■ Work request:
Without changing a single character, write out every record below.

■ Study material:
(* ===== verification/_CoqProject ===== *)
-Q . S2P
Prelude.v
GoErrors.v
GoHeap.v
GoStrconv.v
GoUtf8.v
GoFloat.v
GoSlices.v
GoCase.v
Redis.v
LuaNum.v
Period.v
RateLimit.v
RateLimitMemory.v
RateLimitRedis.v
Strings.v
Retry.v
Poll.v
Slices.v
Idempotency.v
IdempotencyMemory.v
IdempotencyRedis.v
Batcher.v
Lifecycle.v
Queue.v
QueueMemory.v
QueueWorker.v
Debounce.v
Event.v
Signal.v
Locker.v
LockerRedis.v
Cache.v
CacheRedis.v
Snapshot.v
GoBase64.v
GoSHA256.v
GoRunes.v
GoDigests.v
RedisStreams.v
Programs.v
QueueRedis.v
Webhook.v
WebhookSender.v
Filesystem.v
FilesystemLocal.v
FilesystemObject.v
Parallel.v
ParallelPool.v
ParallelStream.v
Health.v
Pagination.v
JsonRpc.v
Jet.v
Errors.v
Support.v
RedisTimed.v
Embedding.v
Fanout.v
Canal.v
CanalRedis.v
QueueRabbit.v
Slog.v
Udp.v
CloudEvents.v
Otlp.v
Multidriver.v
GormScope.v
Crypto.v
StringsText.v
GoNet.v
Recovery.v
Tracing.v
JetTracing.v
Kratos.v
GormLogger.v
Globals.v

■ Answer to this exercise:
(* ===== verification/_CoqProject ===== *)
-Q . S2P
Prelude.v
GoErrors.v
GoHeap.v
GoStrconv.v
GoUtf8.v
GoFloat.v
GoSlices.v
GoCase.v
Redis.v
LuaNum.v
Period.v
RateLimit.v
RateLimitMemory.v
RateLimitRedis.v
Strings.v
Retry.v
Poll.v
Slices.v
Idempotency.v
IdempotencyMemory.v
IdempotencyRedis.v
Batcher.v
Lifecycle.v
Queue.v
QueueMemory.v
QueueWorker.v
Debounce.v
Event.v
Signal.v
Locker.v
LockerRedis.v
Cache.v
CacheRedis.v
Snapshot.v
GoBase64.v
GoSHA256.v
GoRunes.v
GoDigests.v
RedisStreams.v
Programs.v
QueueRedis.v
Webhook.v
WebhookSender.v
Filesystem.v
FilesystemLocal.v
FilesystemObject.v
Parallel.v
ParallelPool.v
ParallelStream.v
Health.v
Pagination.v
JsonRpc.v
Jet.v
Errors.v
Support.v
RedisTimed.v
Embedding.v
Fanout.v
Canal.v
CanalRedis.v
QueueRabbit.v
Slog.v
Udp.v
CloudEvents.v
Otlp.v
Multidriver.v
GormScope.v
Crypto.v
StringsText.v
GoNet.v
Recovery.v
Tracing.v
JetTracing.v
Kratos.v
GormLogger.v
Globals.v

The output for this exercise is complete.